0. https://en.wikipedia.org/wiki/Project_Gnome




I sort of take the contrary view. I think 24 hour news coverage is inherently bad and cannot ever be good, because it doesn't give anchors enough time to react and analyse events, or viewers to digest and critically examine what they have watched. There are many examples like this, where the form itself is actually the problem even without any specifically malicious use.


You would say the shape of fast response news is malicious. I disagree. I think speed for accuracy is a tradeoff. There is a benefit to having fast response news. I don't have the patience to learn all of the psychological models necessary to substantiate this claim, but I do know people are more more motivated to take action by events that happen closer in time. Some details in breaking news will be wrong, but you wouldn't want to wait a week to learn about a school shooting or the stopping of all international travel.


Fast response news and 24 hours news are different things. "Fast response" also covers things like Twitter, which, while rife with its own problems, is at least theoretically capable of giving you an immediate, succinct news bulletin and then shutting up.

24 hour news stations can't do this. They have to blather and overanalyze rumors and twist words and sometimes lie because they need people to watch all the time, even when nothing is happening. Plus, since they are so mass-market focused (they have to be because of the revenue demands of the medium), any in-depth analysis is off-limits. Thus, viewers come away with surface-level, emotionally-charged and largely inaccurate ideas--flaws which are inherent to the system.
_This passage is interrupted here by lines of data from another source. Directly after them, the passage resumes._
Lemma balanced_modify f : (forall s, cons_held (f s) = cons_held s) -> balanced (modify f).
Proof. intros Hf s _. apply Hf. Qed.

Lemma balanced_for_each {A} (l : list A) (f : A -> consM unit) : (forall x, balanced (f x)) -> balanced (for_each l f).
Proof. intros Hf. induction l; cbn [for_each]; [apply balanced_ret|]. by apply balanced_bind. Qed.

Lemma balanced_maybe {A} b l (m : consM A) : balanced m -> balanced (maybe_lock b l m).
Proof. intros Hm. destruct b; [by apply balanced_with_lock|done]. Qed.

Ltac balance :=
  repeat match goal with
  | |- balanced (_ ≫= _) => apply balanced_bind; [|intros ?]
  | |- balanced (with_lock _ _) => apply balanced_with_lock
  | |- balanced (maybe_lock _ _ _) => apply balanced_maybe
  | |- balanced (context _ _) => apply balanced_context
  | |- balanced (lift _) => apply balanced_lift
  | |- balanced (gets _) => apply balanced_gets
  | |- balanced (throw _) => apply balanced_throw
  | |- balanced (mret _) => apply balanced_ret
  | |- balanced (modify _) => apply balanced_modify; by intros []
  | |- balanced (on_part _ _ _) => apply balanced_part; by intros ? []
  | |- balanced (for_each _ _) => apply balanced_for_each; intros ?
  | |- balanced (if ?b then _ else _) => destruct b
  | |- balanced (match ?x with _ => _ end) => destruct x
  | |- balanced (let _ := _ in _) => cbv zeta
  end.

Section Balance.
Context `{Primitives} `{SidechainCodec} `{MessageCodec} `{BLS}.

Lemma balanced_checks now elapsed ids b h hash : balanced (block_checks now elapsed ids b h hash).
Proof.
  unfold block_checks, run_proof_validation, run_reorg_check, cons_process_cross_chain_transaction,
    handle_peg_in_transaction, handle_peg_out_transaction, handle_peg, handle_inter_sidechain_transaction,
    process_fraud_proof,
    handle_mainchain_reorg, cons_send, set_snapshot, on_proof, on_fraud, on_peg, on_communication.
  balance.
Qed.

Lemma balanced_mainchain reorder h : balanced (cons_process_mainchain_block reorder h).
Proof.
  unfold cons_process_mainchain_block, confirm_pending, set_snapshot, on_fraud, on_peg. balance.
Qed.

Lemma balanced_notify now b : balanced (notify_mainchain_of_block now b).
Proof. unfold notify_mainchain_of_block, cons_process, cons_send, on_communication. balance. Qed.

End Balance.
> Smartphones and webcams don't spy on people. People spy on people.

Well yes, but those smartphones were designed by people, and many of them are designed to spy on people. While it’s true that there’s (almost) nothing about smartphones that makes them inherently intrusive, that’s cold comfort when surveillance is the industry standard.

(But yeah, I’m keeping a close eye on Linux smartphone development for that reason.)